Il dénonce une « dynastie démocratique ».
« A côté des suppléants, vous voyez qu’il est en train de s’établir une sorte de dynastie démocratique, une aristocratie qui ne connaît pas son nom, c’est-à-dire carrément un véritable népotisme. Les enfants des politiciens sont devenus des politiques. Ce n’est pas mauvais puisqu’on est tous des citoyens mais ce n’est pas correct lorsqu’on utilise les ressources qu’on a, les moyens de l’Etat, l’emprise sociale dont on dispose pour imposer sa progéniture dans le secteur politique ».
Des réformes, mais avec qui ?
« Le mal est fait », reconnaît encore le Professeur Nyaluma qui recommande aux suppléants de se « sentir suffisamment redevables ».
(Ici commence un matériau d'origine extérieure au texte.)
Lemma put_byte_filled b p k c :
  filled p k c -> is_byte b -> (Message_Block_Index c < 64)%nat ->
  exists c', put_byte b c = Some c' /\ filled (p ++ [b]) k c' /\ same_meta c c'
    /\ Message_Block_Index c' = S (Message_Block_Index c).
Proof.
  intros [Hi Hb Hblk Hs Hh Hby] Hbt Hlt. unfold put_byte.
  destruct (decide _) as [_|]; [|lia]. eexists. split; [done|].
  split; [|by split_and!].
  constructor; cbn [Message_Block_Index Message_Block Intermediate_Hash].
  - rewrite length_app. cbn. lia.
  - lia.
  - rewrite drop_app_le, <- Hblk by lia.
    rewrite (take_S_r _ _ b) by (apply list_lookup_insert_eq; lia).
    by rewrite take_insert_ge by lia.
  - by rewrite length_insert.
  - by rewrite blocks_prefix by lia.
  - by apply Forall_app_2; [|apply Forall_singleton].
Qed.

Lemma process_meta c :
  let c' := SHA1ProcessMessageBlock c in
  same_meta c c' /\ Message_Block_Index c' = 0%nat /\ Message_Block c' = Message_Block c.
Proof.
  by split_and!.
Qed.

#[local] Opaque SHA1ProcessMessageBlock.

Lemma process_filled p k c :
  filled p k c -> Message_Block_Index c = 64%nat ->
  filled p (S k) (SHA1ProcessMessageBlock c) /\ same_meta c (SHA1ProcessMessageBlock c)
  /\ Message_Block_Index (SHA1ProcessMessageBlock c) = 0%nat.
Proof.
  intros [Hi Hb Hblk Hs Hh Hby] H64.
  assert (Message_Block c = Fips.block p k) as Hm.
  { unfold Fips.block. rewrite <- Hblk, H64, take_take.
    rewrite take_ge by (rewrite Hs; lia). done. }
  assert (Forall is_byte (Message_Block c)) as Hmb.
  { rewrite Hm. by apply Forall_take, Forall_drop. }
  pose proof (compress_process _ c Hh Hmb) as Hc.
  destruct (process_meta c) as (Hsm & Hx & Hbk).
  split; [|exact (conj Hsm Hx)]. constructor; rewrite ?Hx, ?Hbk.
  - lia.
  - lia.
  - rewrite take_0. by rewrite drop_ge by lia.
  - exact Hs.
  - rewrite Hc, blocks_S, Hm. reflexivity.
  - exact Hby.
Qed.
« …de savoir qu’ils sont élus pour travailler pour le peuple et non pas pour les titulaires. Ensuite, c’est aux partis politiques d’encadrer leurs élus parce qu’en fait, c’est là que se pose le problème. Si les partis politiques encadraient sérieusement les élus, ils ont des projets de société et ce sont ces projets qui sont proposés pendant la campagne et tous les élus peu importe leur situation pourraient travailler pour ces projets-là. On nous a promis des routes, la sécurité, etc… ».
Arnold Nyaluma recommande aussi aux organisations et personnes en dehors du système de faire pression pour que les choses changent.
« D’autre part, si la Société Civile et les Forces sociales, les Eglises ne disent pas qu’ils vont rencontrer ces élus après la fin du mandat, si on continue à accompagner et à faire pression sur les élus, même les suppléants pourraient jouer un rôle positif. En fait, c’est de la honte. Il n’y a qu’au Congo que vous avez ce genre des situations et on devrait inviter à la réforme. Sauf que, malheureusement, ce sont les mêmes élus qui doivent réformer…Il appartient donc à tous ceux-là qui ne se retrouvent pas dans le système de pouvoir faire suffisamment de pression pour que ça change. On l’a vu, l’Eglise Catholique a haussé le ton en demandant de ne pas voter pour ceux qui sont sur deux terrains. Il y en a qui sont quand même passés et nous espérons qu’effectivement, les députés puissent changer la loi pour mettre fin à ces pratiques ».
Il faut dire qu’au Sud-Kivu, plusieurs candidats ont été élus au niveau national et au niveau provincial.
Il s’agit par exemple pour Bukavu et Walungu de Aimé Boji Sangara, Kahasha Murhula Foka Mike et Olive Mudekereza. Une situation qui suscite des questionnements dans l’opinion.